Le 15 décembre 2006, la société Cortix a conclu une première convention de collaboration avec la société Locam organisant le financement de sites web qu’elle fournit par le biais de contrats de G financière. Le 29 avril 2011, elle signait une nouvelle convention de collaboration amodiée par avenant du 10 mai 2012 ayant pour objet le financement des sites web qu’elle créait et développait dans le cadre de son offre Elliweb.
Par jugement du 3 mars 2010, le Tribunal de commerce de Bordeaux a ouvert une procédure de sauvegarde à l’égard de la société Cortix. Par jugement du 19 octobre 2011, un plan de sauvegarde a été adopté.
Puis par jugement du 30 mai 2012, le Tribunal de commerce de Bordeaux a ouvert une procédure de redressement judiciaire sur résolution du plan de sauvegarde, a désigné la Selarl Mequinion administrateur avec mission d’assistance et la Selarl Y Z en qualité de mandataire judiciaire. Une date limite de dépôt des offres de cession ou de partenariat était fixée au 12 juillet 2012.

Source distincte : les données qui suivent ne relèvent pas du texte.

(* ===== verification/GoStrconv.v ===== *)
(** * Numbers and lines of a text

    [strconv.Atoi], [strconv.ParseFloat], [%.3f] of [fmt], the type [float32],
    [strings.Split] and the lines of a [bufio.Scanner], as the parser of
    missions uses them. *)

From S2P Require Import Prelude GoRuntime GoFloat GoJson.
From Stdlib Require Import Floats.SpecFloat.
From stdpp Require Import options.

(** ** [float32]: 24 bits of precision, exponents below 128 *)

Definition float32 := spec_float.

(** The value of a finite datum in another format. *)
Definition normalize (prec emax : Z) (x : spec_float) : spec_float :=
  match x with
  | S754_finite sign m e => binary_normalize prec emax (if sign then Z.neg m else Z.pos m) e sign
  | _ => x
  end.

(** The conversions [float32(x)] and [float64(x)]. *)
Definition to_float32 : float64 → float32 := normalize 24 128.
Definition to_float64 : float32 → float64 := normalize 53 1024.

Definition f32_mul : float32 → float32 → float32 := SFmul 24 128.
Definition float32_of_Z (z : Z) : float32 := binary_normalize 24 128 z 0 false.

(** [n / d] rounded to a [float32], for constants. *)
Definition float32_of_quotient (n d : Z) : float32 :=
  let shift := Z.max 0 (65 + Z.log2 d - Z.log2 n) in
  let '(q, r) := Z.div_eucl (Z.shiftl n shift) d in
  binary_normalize 24 128 (2 * q + (if r =? 0 then 0 else 1)) (- shift - 1) false.

(** The integer part of a finite datum, towards zero. *)
Definition truncate (x : spec_float) : Z :=
  match x with
  | S754_finite sign m e =>
      let n := if 0 <=? e then Z.shiftl (Z.pos m) e else Z.shiftr (Z.pos m) (- e) in
      if sign then - n else n
  | _ => 0
  end.

(** [math.Round] as an integer: halves away from zero. *)
Definition round_half_away (x : spec_float) : Z :=
  match x with
  | S754_finite sign m e =>
      let n := if 0 <=? e then Z.shiftl (Z.pos m) e
               else Z.shiftr (Z.pos m + Z.shiftl 1 (- e - 1)) (- e) in
      if sign then - n else n
  | _ => 0
  end.

(** ** Integers *)

(** The sign of a numeral, and what follows it. *)
Definition numeral_sign (s : bytes) : bool * bytes :=
  match s with
  | c :: s' => if is_char 43 c then (false, s') else if is_char 45 c then (true, s') else (false, s)
  | [] => (false, [])
  end.

(** [strconv.Atoi]; [None] is an error. *)
Definition Atoi (text : string) : option Z :=
  let '(negative, s) := numeral_sign (String.list_ascii_of_string text) in
  let '(n, count, rest) := digits 0 0 s in
  match rest with
  | _ :: _ => None
  | [] =>
      if count =? 0 then None
      else
        let z := if negative then - n else n in
        if (- 2 ^ 63 <=? z) && (z <? 2 ^ 63) then Some z else None
  end.

Example Atoi_ex :
  map Atoi ["16"; "+7"; "-0"; ""; "-"; "1_0"; "9223372036854775807"; "9223372036854775808"]
  = [Some 16; Some 7; Some 0; None; None; None; Some 9223372036854775807; None].
Proof. vm_compute. reflexivity. Qed.

(** ** Doubles *)

(** A digit of the base: 10 or 16. *)
Definition base_digit (base : Z) (c : Ascii.ascii) : option Z :=
  match digit c with
  | Some d => Some d
  | None => if base =? 16 then option_map Z.of_N (hex_value c) else None
  end.

(** The digits of the mantissa, with a point and underscores: their value, how
    many come after the point, whether there was any, and the rest. *)
Fixpoint mantissa_digits (base : Z) (point some : bool) (n scale : Z) (s : bytes)
    : Z * Z * bool * bytes :=
  match s with
  | c :: s' =>
      if is_char 95 c then mantissa_digits base point some n scale s'
      else if is_char 46 c then
        if point then (n, scale, some, s) else mantissa_digits base true some n scale s'
      else
        match base_digit base c with
        | Some d => mantissa_digits base point true (n * base + d) (if point then scale + 1 else scale) s'
        | None => (n, scale, some, s)
        end
  | [] => (n, scale, some, [])
  end.

(** The digits of the exponent; from 10000 on further ones are skipped. *)
Fixpoint exponent_digits (e : Z) (s : bytes) : Z * bytes :=
  match s with
  | c :: s' =>
      if is_char 95 c then exponent_digits e s'
      else match digit c with
           | Some d => exponent_digits (if e <? 10000 then e * 10 + d else e) s'
           | None => (e, s)
           end
  | [] => (e, [])
  end.

(** The exponent after its letter; [None] when it has no digit. *)
Definition signed_exponent (s : bytes) : option (Z * bytes) :=
  let '(negative, s) := numeral_sign s in
  match s with
  | c :: _ =>
      match digit c with
      | Some _ => let '(e, rest) := exponent_digits 0 s in Some (if negative then - e else e, rest)
      | None => None
      end
  | [] => None
  end.

(** Underscores stand between digits, or between the prefix and a digit. *)
Inductive saw : Set := SawStart | SawDigit | SawUnderscore | SawOther.

Fixpoint underscores_from (hex : bool) (last : saw) (s : bytes) : bool :=
  match s with
  | [] => match last with SawUnderscore => false | _ => true end
  | c :: s' =>
      match base_digit (if hex then 16 else 10) c with
      | Some _ => underscores_from hex SawDigit s'
      | None =>
          if is_char 95 c then
            match last with SawDigit => underscores_from hex SawUnderscore s' | _ => false end
          else match last with SawUnderscore => false | _ => underscores_from hex SawOther s' end
      end
  end.

Definition is_letter (upper : N) (c : Ascii.ascii) : bool := is_char upper c || is_char (upper + 32) c.

Definition underscoreOK (s : bytes) : bool :=
  let s := (numeral_sign s).2 in
  match s with
  | a :: b :: s' =>
      if is_char 48 a && (is_letter 66 b || is_letter 79 b || is_letter 88 b)
      then underscores_from (is_letter 88 b) SawDigit s'
      else underscores_from false SawStart s
  | _ => underscores_from false SawStart s
  end.

(** A literal without its sign: the value of the mantissa and a power of the base. *)
Definition parse_unsigned (s : bytes) : option float64 :=
  let '(base, s) :=
    match s with
    | a :: b :: c :: s' => if is_char 48 a && is_letter 88 b then (16, c :: s') else (10, s)
    | _ => (10, s)
    end in
  let '(n, scale, some, rest) := mantissa_digits base false false 0 0 s in
  if negb some then None
  else
    let value e := if base =? 16 then binary_normalize 53 1024 n (e - 4 * scale) false else decimal n (e - scale) in
    match rest with
    | [] => if base =? 16 then None else Some (value 0)
    | c :: rest =>
        if is_letter (if base =? 16 then 80 else 69) c then
          match signed_exponent rest with
          | Some (e, []) => Some (value e)
          | _ => None
          end
        else None
    end.

(** [strconv.ParseFloat(text, 64)] with a finite result; [None] for an error
    (malformed or out of range), an infinity or a NaN. *)
Definition ParseFinite (text : string) : option float64 :=
  let s := String.list_ascii_of_string text in
  if existsb (is_char 95) s && negb (underscoreOK s) then None
  else
    let '(negative, s) := numeral_sign s in
    match parse_unsigned s with
    | Some x => if f_is_inf x || f_is_nan x then None else Some (if negative then f_neg x else x)
    | None => None
    end.

Example ParseFinite_ex :
  map ParseFinite ["1.5"; "-.5e+1"; "1_2.5"; "_1"; "0x1.8p1"; "0x1"; "1e400"; "Inf"; "nan"; "1e-400"; "5."; "1e"]
  = [Some (float_of_decimal 15 (-1)); Some (float_of_Z (-5)); Some (float_of_decimal 125 (-1)); None;
     Some (float_of_Z 3); None; None; None; None; Some float_zero; Some (float_of_Z 5); None].
Proof. vm_compute. reflexivity. Qed.

(** ** [%.0f], [%.1f], [%.3f] *)

Definition digit_char (z : Z) : string := String (hex_digit (Z.to_N z)) EmptyString.

(** The last digits of a number. *)
Fixpoint last_digits (count : nat) (n : Z) : string :=
  match count with
  | O => ""
  | S count => last_digits count (n / 10) +:+ digit_char (n mod 10)
  end.

(** [n / 10 ^ decimals] with that many decimals. *)
Definition fixed_point (decimals : nat) (n : Z) : string :=
  Itoa (n / 10 ^ Z.of_nat decimals)
    +:+ match decimals with O => "" | _ => "." +:+ last_digits decimals n end.

(** The nearest integer to [n / 2 ^ k], halves to even. *)
Definition round_half_even (n k : Z) : Z :=
  let '(q, r) := Z.div_eucl n (2 ^ k) in
  match 2 * r ?= 2 ^ k with
  | Lt => q
  | Gt => q + 1
  | Eq => if Z.even q then q else q + 1
  end.

Definition format_f (decimals : nat) (x : float64) : string :=
  let signed (sign : bool) t := if sign then "-" +:+ t else t in
  let scale := 10 ^ Z.of_nat decimals in
  match x with
  | S754_nan => "NaN"
  | S754_infinity sign => if sign then "-Inf" else "+Inf"
  | S754_zero sign => signed sign (fixed_point decimals 0)
  | S754_finite sign m e =>
      signed sign (fixed_point decimals (if 0 <=? e then Z.shiftl (Z.pos m * scale) e
                                         else round_half_even (Z.pos m * scale) (- e)))
  end.

Definition format_f3 : float64 → string := format_f 3.

Example format_f3_ex :
  map format_f3 [float_of_decimal 12345 (-1); float_of_decimal (1) (-1); f_neg (float_of_decimal 5 (-4));
                 float_of_decimal 15625 (-7); S754_zero true]
  = ["1234.500"; "0.100"; "-0.001"; "0.002"; "-0.000"]
  ∧ map (format_f 1) [float_of_decimal 9725 (-2); float_of_Z 100] = ["97.2"; "100.0"]
  ∧ map (format_f 0) [float_of_decimal 915 (-1); float_of_decimal 25 (-1)] = ["92"; "2"].
Proof. vm_compute. done. Qed.

(** ** Lines and fields *)

(** [strings.Split] by one byte. *)
Fixpoint split_bytes (separator : Ascii.ascii) (field s : bytes) : list bytes :=
  match s with
  | [] => [rev field]
  | c :: s' => if Ascii.eqb c separator then rev field :: split_bytes separator [] s'
               else split_bytes separator (c :: field) s'
  end.

Definition Split (separator : Ascii.ascii) (text : string) : list string :=
  map String.string_of_list_ascii (split_bytes separator [] (String.list_ascii_of_string text)).

(** A trailing carriage return, dropped. *)
Definition drop_return (line : bytes) : bytes :=
  match last line with
  | Some c => if is_char 13 c then removelast line else line
  | None => line
  end.

(** What [Scan] finds of a text: the lines, up to the first one that does not
    fit into the buffer together with its newline ([None]). *)
Fixpoint fitting_lines (limit : nat) (lines : list bytes) : list (option string) :=
  match lines with
  | [] => []
  | line :: rest =>
      if (limit <=? length line)%nat then [None]
      else Some (String.string_of_list_ascii (drop_return line)) :: fitting_lines limit rest
  end.

Definition newline : Ascii.ascii := Ascii.ascii_of_N 10.
Definition tab : Ascii.ascii := Ascii.ascii_of_N 9.

(** The lines of a text; nothing comes after a final newline. *)
Definition text_lines (s : bytes) : list bytes :=
  let lines := split_bytes newline [] s in
  match last lines with
  | Some [] => removelast lines
  | _ => lines
  end.

(** [bufio.NewScanner] with a buffer of at most [limit] bytes. *)
Definition scanned_lines (limit : nat) (text : string) : list (option string) :=
  fitting_lines limit (text_lines (String.list_ascii_of_string text)).

(** [strings.TrimSuffix(line, "\r")] *)
Definition trim_return (line : string) : string :=
  String.string_of_list_ascii (drop_return (String.list_ascii_of_string line)).

Example scanned_ex :
  scanned_lines 3 ("a" +:+ String newline (String newline ("bc" +:+ String newline "def")))
  = [Some "a"; Some ""; Some "bc"; None].
Proof. vm_compute. reflexivity. Qed.

(** ** Facts *)

Lemma Atoi_in_int64 text z : Atoi text = Some z → in_int64 z.
Proof.
  unfold Atoi, in_int64. destruct (numeral_sign _) as [negative s].
  destruct (digits 0 0 s) as [[n count] [|c rest]]; [|done]. destruct (count =? 0); [done|].
  case_match eqn:E; [|done]. intros [= <-]. to_prop. lia.
Qed.

Lemma ParseFinite_finite text x : ParseFinite text = Some x → f_is_inf x = false ∧ f_is_nan x = false.
Proof.
  unfold ParseFinite. destruct (_ && _); [done|]. destruct (numeral_sign _) as [[] s];
    destruct (parse_unsigned s) as [y|]; try done; destruct (_ || _) eqn:E; try done; intros [= <-];
    by destruct y.
Qed.

(** ** Whole numbers as [float64] *)

Lemma digits_size p : digits2_pos p = Pos.size p.
Proof. induction p as [p IH|p IH|]; cbn; by rewrite ?IH. Qed.

Lemma size_iter_xO d p : Z.pos (Pos.size (Pos.iter xO p d)) = Z.pos (Pos.size p) + Z.pos d.
Proof. induction d as [|d IH] using Pos.peano_ind; [cbn; lia|]. rewrite Pos.iter_succ. cbn [Pos.size]. lia. Qed.

Lemma pos_iter_xO d p : Z.pos (Pos.iter xO p d) = Z.shiftl (Z.pos p) (Z.pos d).
Proof.
  rewrite Z.shiftl_mul_pow2 by lia. induction d as [|d IH] using Pos.peano_ind; [cbn; lia|].
  rewrite Pos.iter_succ, Pos2Z.inj_succ, Z.pow_succ_r by lia. lia.
Qed.

Lemma size_bound p k : Z.pos p < 2 ^ k → 0 ≤ k → Z.pos (Pos.size p) ≤ k.
Proof.
  intros Hp Hk. pose proof (Pos.size_le p) as H. apply Z.nlt_ge. intros Hlt.
  assert (2 ^ (k + 1) ≤ 2 ^ Z.pos (Pos.size p)) by (apply Z.pow_le_mono_r; lia).
  assert (2 ^ Z.pos (Pos.size p) ≤ Z.pos p~0) by (rewrite <- Pos2Z.inj_pow; lia).
  rewrite Z.pow_add_r in * by lia. lia.
Qed.

(** A mantissa of 53 bits is not rounded. *)
Lemma round_exact m e :
  Z.pos (digits2_pos m) = 53 → - 1074 ≤ e ≤ 971 → binary_round_aux 53 1024 false (Z.pos m) e loc_Exact = S754_finite false m e.
Proof.
  intros Hm He. unfold binary_round_aux, shr_fexp. cbn [Zdigits2]. rewrite Hm.
  assert (fexp 53 1024 (53 + e) - e = 0) as -> by (unfold fexp, emin; lia). cbn [shr shr_record_of_loc shr_m loc_of_shr_record round_nearest_even Zdigits2].
  rewrite Hm. assert (fexp 53 1024 (53 + e) - e = 0) as -> by (unfold fexp, emin; lia). cbn [shr shr_m].
  by rewrite (proj2 (Z.leb_le _ _)) by lia.
Qed.

(** The whole numbers below [2 ^ 53] are read back from a [float64]. *)
Lemma float_of_Z_exact z : 0 ≤ z < 2 ^ 53 →
  truncate (float_of_Z z) = z ∧ f_is_nan (float_of_Z z) = false ∧ f_is_inf (float_of_Z z) = false.
Proof.
  intros [H0 Hz]. destruct z as [|p|p]; [done| |lia]. unfold float_of_Z, binary_normalize, binary_round.
  pose proof (size_bound p 53 Hz ltac:(lia)) as Hsize. rewrite digits_size, Z.add_0_r.
  assert (fexp 53 1024 (Z.pos (Pos.size p)) = Z.pos (Pos.size p) - 53) as -> by (unfold fexp, emin; lia).
  unfold shl_align. destruct (Z.pos (Pos.size p) - 53 - 0) as [|d|d] eqn:Hd; [|lia|].
  - rewrite round_exact by (rewrite ?digits_size; lia). done.
  - rewrite round_exact by (rewrite ?digits_size, ?size_iter_xO; lia). split; [|done]. unfold truncate.
    rewrite (proj2 (Z.leb_gt _ _)) by lia. rewrite pos_iter_xO, Z.shiftr_shiftl_l by lia.
    replace (Z.pos d - - (Z.pos (Pos.size p) - 53)) with 0 by lia. apply Z.shiftl_0_r.
Qed.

Par jugement du 1er août 2012, sur requête de la Selarl Mequinion, le Tribunal de commerce a mis fin la période d’observation et prononcé la liquidation judiciaire de la société Cortix avec poursuite d’activité pour une durée de deux mois jusqu’au 1er octobre 2012 et désigné la Selarl Y Z en qualité de mandataire liquidateur.
Le 22 juin 2012, la société Locam avait mis en demeure l’administrateur judiciaire de prendre parti sur la poursuite de l’ensemble des conventions de collaboration régissant ses rapports avec la société Cortix.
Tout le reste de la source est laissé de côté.